After my hospitalization I was starting to feel less fatigued. Something that came up regularly during discussions with doctors was my family history as it related to medical issues.
We didn’t have much that I was aware of, but in a different way I had always been fascinated by family history. I’d done genealogical research on and off through the years.
It began simply enough when I was in grade school with parents and grandparents. I mostly knew them. I never knew my mother’s father and only learned years later after his death that he had lived not too far from us my entire life, but was never a part of our life. He and my grandmother divorced and that was about all I knew.
Through the years I added to it talking to relatives and then by looking up obituaries on microfiche at a local library. The internet came in handy and I made good strides in some areas and little progress in others.
My father’s mother, and my mother’s father’s families were all Slavic. My mother’s grandfather arrived in 1911 and his wife was born here and that is all I know of her. My father’s grandmother was not born here and little information on her family exists. Her husband was born in PA and it is unknown where his father was born. It is very likely that they all arrived between 1880 and 1911. This was during the largest immigration period from the Austrian-Hungarian Empire to the United States.
Considering how wide a range of current countries were once a part of this Empire and given the two world wars and use of different alphabets, finding records has been challenging.
On the other hand, my father’s father’s side were English and German and my mother’s mother’s side were all German. These records are much better documented and as a result I have been able to track several lines back to the 1400’s.
I always find the tracking of geography to be interesting. Most of the Germans in my family were from southwestern Germany, the Palatinate Region and arrived in the 2nd major wave from 1730 to 1750. These groups traveled up the Rhine river to Rotterdam and then took a ship to Philadelphia where they sought land to farm.
I still don’t know too much about most of my ancestors. What I do know is more general information about where they came from and where they went and from a macro perspective why.
It is really not that different from medicine. We know how to generally treat people and a portion of them will respond positively, but we don’t know on a personal level how to treat them.

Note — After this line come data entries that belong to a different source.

(** [json.load]: one value, then nothing but white space. *)
Definition load (s : string) : option json :=
  match read_value (2 * String.length s + 2) s with
  | Some (v, rest) =>
      match skip_ws rest with
      | EmptyString => Some v
      | _ => None
      end
  | None => None
  end.

End JsonText.

(** ** A matcher for plain regular expressions

    The patterns made of ordinary characters and of dots, a dot standing for
    any character but a line break.  Every other pattern is declined. *)

Module PlainRe.

Definition is_special (c : ascii) : bool :=
  existsb (Ascii.eqb c) (list_ascii_of_string "^$*+?{}[]\|()").

Definition plain (pat : string) : bool :=
  forallb (fun c => negb (is_special c)) (list_ascii_of_string pat).

Fixpoint match_here (pat s : string) : bool :=
  match pat, s with
  | EmptyString, _ => true
  | String p pat', String c s' =>
      (if Ascii.eqb p "." then negb (Ascii.eqb c JsonText.newline) else Ascii.eqb p c)
      && match_here pat' s'
  | String _ _, EmptyString => false
  end.

Fixpoint find (pat s : string) : bool :=
  match_here pat s ||
  match s with
  | EmptyString => false
  | String _ s' => find pat s'
  end.

Definition search (pat s : string) : option bool :=
  if plain pat then Some (find pat s) else None.

Definition search_icase (pat s : string) : option bool :=
  if plain pat then Some (find (PyStr.lower pat) (PyStr.lower s)) else None.

End PlainRe.

(** ** Sample documents and a sample world

    A clock that advances by a microsecond at each reading, a generator of
    identifiers, an empty disk on which no fault is to come, and a few stored
    entries.  The GitHub backend is absent: its two functions are never
    reached when [GITHUB_ENABLED] is [False]. *)

Module Demo.

Definition dec (k : nat) : string := NilZero.string_of_uint (Nat.to_uint k).

Definition clock (k : nat) : string := "2025-01-01T10:00:00.00000" ++ dec k ++ "Z".

Definition uuid (k : nat) : string := "0f3a-" ++ dec k.

Definition gh_read : string → json → M (json * option string) :=
  fun _ default => ret (default, None).

Definition gh_write : string → json → option string → string → M bool :=
  fun _ _ _ _ => ret false.

Definition w0 : World := mkWorld ∅ ∅ [] clock 0 uuid 0 [].

Definition carta : list (string * json) :=
  [("id", JStr "7c1e");
   ("title", JStr "Carta Status");
   ("project_code", JStr "FT02");
   ("work_type", JStr "drenagem");
   ("links", JList []);
   ("tags", JList [JStr "carta"; JStr "status"]);
   ("created_by", JStr "ana");
   ("created_at", JStr "2024-12-01T08:00:00Z");
   ("updated_at", JStr "2024-12-01T08:00:00Z");
   ("upvotes", JInt 0)].

Definition planta : list (string * json) :=
  [("id", JStr "a2f0");
   ("title", JStr "Planta Geral");
   ("project_code", JStr "0738");
   ("work_type", JStr "via");
   ("links", JList []);
   ("tags", JList []);
   ("created_by", JStr "rui");
   ("created_at", JStr "2024-11-20T09:30:00Z");
   ("updated_at", JStr "2024-11-20T09:30:00Z");
   ("upvotes", JInt 4)].

Definition atraso : list (string * json) :=
  [("id", JStr "51bd");
   ("title", JStr "Drenagem atraso");
   ("created_by", JStr "ana");
   ("created_at", JStr "2024-12-02T11:00:00Z");
   ("tags", JList []);
   ("posts", JList [JObj [("id", JStr "9e01"); ("by", JStr "ana");
                          ("at", JStr "2024-12-02T11:00:00Z");
                          ("text", JStr "Precisamos de revisao")]])].

Definition contrato : list (string * json) :=
  [("id", JStr "c4d2");
   ("title", JStr "Contrato");
   ("created_by", JStr "rui");
   ("created_at", JStr "2024-12-03T15:00:00Z");
   ("tags", JList []);
   ("posts", JList [])].

(** The disk after the items [its] were stored, with the faults [fs] to
    come. *)
Definition stored (its : list json) (fs : list fault) : World :=
  set_faults fs
    (set_files (insert "data/items.json" (JsonText.dump_indent (JList its)))
       (set_dirs (fun ds => {["data"]} ∪ ds) w0)).

End Demo.

(** ** Paths of the documents *)

Definition ITEMS_PATH : string := "data/items.json".
Definition THREADS_PATH : string := "data/threads.json".
Definition USERS_PATH : string := "data/users.json".

(** ** The script

    [json.dump] and [json.load] belong to Python's library, and the GitHub
    backend to PyGithub: the script is embedded over them.  [json_dump] is
    [json.dump(v, f)], [json_dump_indent] is
    [json.dump(v, f, ensure_ascii=False, indent=2)], and [json_load] is
    [json.load], [None] standing for the exception it raises on a text that
    is not JSON.

    The regular expressions of the search are Python's as well:
    [re_search pat s] is whether [re.search(pat, s)] finds a match,
    [re_search_icase] the same under [re.IGNORECASE], and both are [None]
    exactly when [pat] does not compile.  [py_repr] is [str] on lists and
    dictionaries. *)

Definition row : Type := list (string * json).

Module Pure.

(** Computations that may raise and touch no state. *)
Definition bind {A B} (m : outcome A) (k : A → outcome B) : outcome B :=
  match m with
  | Ret a => k a
  | Raise e => Raise e
  end.

(** A series computed row by row; the first exception ends it. *)
Fixpoint series {A B} (f : A → outcome B) (rows : list A) : outcome (list B) :=
  match rows with
  | [] => Ret []
  | r :: rows' =>
      bind (f r) (fun b => bind (series f rows') (fun bs => Ret (b :: bs)))
  end.

End Pure.

Section App.

Variable json_dump : json → string.
Variable json_dump_indent : json → string.
Variable json_load : string → option json.

Variable GITHUB_ENABLED : bool.
Variable _gh_read_json : string → json → M (json * option string).
Variable _gh_write_json : string → json → option string → string → M bool.

Variable re_search : string → string → option bool.
Variable re_search_icase : string → string → option bool.
Variable py_repr : json → string.

(** *** Local IO (fallback) *)

Definition _local_read_json (path : string) (default : json)
  : M (json * option string) :=
  ex <- os_path_exists path ;;
  (if negb ex then
     os_makedirs (PyStr.dirname path) ;;;
     open_w path ;;;
     write_close path (json_dump default)
   else ret tt) ;;;
  try_except
    (text <- open_read path ;;
     match json_load text with
     | Some v => ret (v, None)
     | None => raise ValueError
     end)
    (fun _ => ret (default, None)).

(** The [with] block opens the file for writing, which empties it, and
    [json.dump] then writes the text; an exception of any of the three steps
    is caught.  After the write the two caches are cleared, which touches
    nothing of the world described here (no read of the script is cached).
    The text shown by [st.error] ends with the text of the exception, which
    is left out. *)
Definition _local_write_json (path : string) (data : json) (message : string)
  : M bool :=
  try_except
    (os_makedirs (PyStr.dirname path) ;;;
     open_w path ;;;
     write_close path (json_dump_indent data) ;;;
     ret true)
    (fun _ => st_error "Falha ao gravar localmente" ;;; ret false).

(** *** Data access layer *)

Definition read_store (path : string) (default : json)
  : M (json * option string) :=
  if GITHUB_ENABLED then _gh_read_json path default
  else _local_read_json path default.

Definition write_store (path : string) (data : json) (sha : option string)
           (message : string) : M bool :=
  if GITHUB_ENABLED then _gh_write_json path data sha message
  else _local_write_json path data message.

(** *** Load stores *)

(** [if not isinstance(v, list): v = []]. *)
Definition ensure_list (v : json) : list json :=
  match v with JList l => l | _ => [] end.
(** A call into api.js: it acts on the log of requests only. *)
Definition api {A : Type} (m : M (list request) A) : M World A :=
  fun w =>
    match m (sent w) with
    | (r, sent') => (r, {| app := app w; sent := sent' |})
    end.

(** The dashboard is rendered under [results && !loading]. *)
Definition dashboard_shown (st : AppState) : bool :=
  truthy (results st) && negb (loading st).

Section Component.

Variable JSON_stringify : json -> string.
Variable fetch : request -> outcome Response.

(** [async function handleUpload(file)] *)
Definition handleUpload (file : File) : M World unit :=
  (setLoading true ;;
   setError None ;;
   setResults JNull ;;
   finally_
     (try_catch
        (uploadData <- api (uploadFile JSON_stringify fetch file) ;;
         trades <- call (get_prop uploadData "trades") ;;
         capital <- read initialCapital ;;
         analysisData <-
           api (runAnalysis JSON_stringify fetch
                  {| trades := trades;
                     initial_capital := capital;
                     n_simulations := 10000;
                     n_sample_paths := 500 |}) ;;
         setResults analysisData)
        (fun err =>
           setError
             (Some (or_else (message err) "An unexpected error occurred."))))
     (setLoading false))%js.
Lemma SFcompare_refl (x : float) :
  F32.is_nan x = false -> SFcompare x x = Some Eq.
Proof.
  destruct x as [s | s | | s m e]; cbn; intros H;
    try discriminate; try reflexivity.
  - destruct s; reflexivity.
  - rewrite Z.compare_refl.
    change (Pos.compare_cont Eq m m) with (Pos.compare m m).
    rewrite Pos.compare_refl. destruct s; reflexivity.
Qed.

Lemma SFcompare_total (x y : float) :
  F32.is_nan x = false -> F32.is_nan y = false ->
  exists c, SFcompare x y = Some c.
Proof.
  destruct x, y; cbn; intros Hx Hy; try discriminate; eauto.
Qed.

(** [x >= a] excludes [x < a]. *)
Lemma geb_not_ltb (x a : float) :
  (x >=? a)%f32 = true -> (x <? a)%f32 = false.
Proof.
  unfold F32.geb, F32.leb, F32.ltb, SFleb, SFltb.
  rewrite (SFcompare_antisym a x).
  destruct (SFcompare a x) as [[ | | ] | ]; cbn; congruence.
Qed.

(** [x == y] excludes [x > y]. *)
Lemma eqb_not_gtb (x y : float) :
  F32.eqb x y = true -> (x >? y)%f32 = false.
Proof.
  unfold F32.eqb, F32.gtb, F32.ltb, SFeqb, SFltb.
  rewrite (SFcompare_antisym x y).
  destruct (SFcompare x y) as [[ | | ] | ]; cbn; congruence.
Qed.

Lemma leb_refl (x : float) : F32.is_nan x = false -> (x <=? x)%f32 = true.
Proof.
  intros H. unfold F32.leb, SFleb. now rewrite SFcompare_refl.
Qed.

(** On numbers [std::min] selects one of its arguments, and one that is
    below both. *)
Lemma std_min_lower_bound (a b : float) :
  F32.is_nan a = false -> F32.is_nan b = false ->
  (F32.std_min a b = a \/ F32.std_min a b = b) /\
  (F32.std_min a b <=? a)%f32 = true /\
  (F32.std_min a b <=? b)%f32 = true.
Proof.
  intros Ha Hb. unfold F32.std_min, F32.ltb, SFltb.
  destruct (SFcompare_total b a Hb Ha) as [c Hc].
  pose proof (SFcompare_antisym b a) as Hanti. rewrite Hc in Hanti.
  rewrite Hc.
  destruct c; cbn in Hanti;
    (split; [ auto | split ]);
    try (apply leb_refl; assumption);
    unfold F32.leb, SFleb; rewrite ?Hc, ?Hanti; reflexivity.
Qed.

(** A NaN on the right is ignored, a NaN on the left is returned. *)
Lemma std_min_nan_r (a : float) : F32.std_min a S754_nan = a.
Proof. destruct a; reflexivity. Qed.

Lemma std_min_nan_l (b : float) : F32.std_min S754_nan b = S754_nan.
Proof. destruct b; reflexivity. Qed.

End FloatOrder.

(** ** The bound algebra *)

Section BoundAlgebra.

Import val.

(** C1: [resolve_axis] follows the four-case table.  Strict/strict gives
    the low value when the incoming value is under it and the high value
    otherwise; strict/lenient and lenient/lenient give the low value when
    the incoming value is under it and [min (high, incoming)] otherwise;
    lenient/strict always gives the high value. *)
Theorem resolve_axis_table (a b incoming : float) :
  resolve_axis (mkAxisDirection (def a) (def b)) incoming
    = (if (incoming <? a)%f32 then a else b) /\
  resolve_axis (mkAxisDirection (def a) (lnt b)) incoming
    = (if (incoming <? a)%f32 then a else F32.std_min b incoming) /\
  resolve_axis (mkAxisDirection (lnt a) (lnt b)) incoming
    = (if (incoming <? a)%f32 then a else F32.std_min b incoming) /\
  resolve_axis (mkAxisDirection (lnt a) (def b)) incoming = b.
Proof.
  unfold resolve_axis; cbn [low high].
  repeat split.
Qed.

(** C9: resolving a single lenient bound [v] against [x] gives
    [min (v, x)]; resolving a strict bound [v] gives [v] whatever the
    incoming value is. *)
Theorem resolve_direction_single (v x : float) :
  resolve_direction (lnt v) x = F32.std_min v x /\
  resolve_direction (def v) x = v.
Proof.
  split; reflexivity.
Qed.

(** C8: with two strict bounds, any two incoming values at or above the
    low value resolve to the same result. *)
Theorem resolve_axis_strict_strict_discards_incoming (a b x1 x2 : float) :
  (x1 >=? a)%f32 = true ->
  (x2 >=? a)%f32 = true ->
  resolve_axis (mkAxisDirection (def a) (def b)) x1
    = resolve_axis (mkAxisDirection (def a) (def b)) x2.
Proof.
  intros H1 H2.
  unfold resolve_axis; cbn [low high].
  now rewrite (geb_not_ltb x1 a H1), (geb_not_ltb x2 a H2).
Qed.

Lemma resolve_axis_strict_strict_discards_incoming_witness :
  (F32.of_Z 30 >=? F32.of_Z 10)%f32 = true /\
  (F32.of_Z 700 >=? F32.of_Z 10)%f32 = true /\
  resolve_axis (mkAxisDirection (def (F32.of_Z 10)) (def (F32.of_Z 50)))
               (F32.of_Z 30)
    = resolve_axis (mkAxisDirection (def (F32.of_Z 10)) (def (F32.of_Z 50)))
                   (F32.of_Z 700).
Proof.
  split; [ reflexivity | split; [ reflexivity | ] ].
  apply (resolve_axis_strict_strict_discards_incoming
           (F32.of_Z 10) (F32.of_Z 50) (F32.of_Z 30) (F32.of_Z 700));
    reflexivity.
Defined.

(** C10: under a lenient low bound [a], an incoming value at or above [a]
    makes [resolve_axis] agree with [resolve_direction] on the high
    bound, strict or lenient. *)
Theorem resolve_axis_lenient_low_is_resolve_direction
  (a x : float) (b : Direction) :
  (x >=? a)%f32 = true ->
  resolve_axis (mkAxisDirection (lnt a) b) x = resolve_direction b x.
Proof.
  intros H.
  unfold resolve_axis, resolve_direction; cbn [low high].
  destruct b as [upper | upper]; [ reflexivity | ].
  now rewrite (geb_not_ltb x a H).
Qed.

At the same time, there are some genetic things we can learn, if we know enough of the family history. Even with it, this isn’t easy. My daughter was born with a cleft-lip and palate. In some instances this is genetic, but not always. There was one relative on my wife’s side of the family who had one previously. This didn’t seem too conclusive, but after our daughter was born there was another child in that same line that had one, which makes a much stronger case for it having been genetic.
Question for You?
Do you know much about your family history in general or medically? Any interesting stories you learned doing research? I’ve found quite a few.
Lesson Learned
Family history has more to do with us then we realize. Not only are we shaped by the experience and stories passed down to us, but even in their absence our genetics are a direct result of generations of pairings for a variety of reasons and under differing circumstances.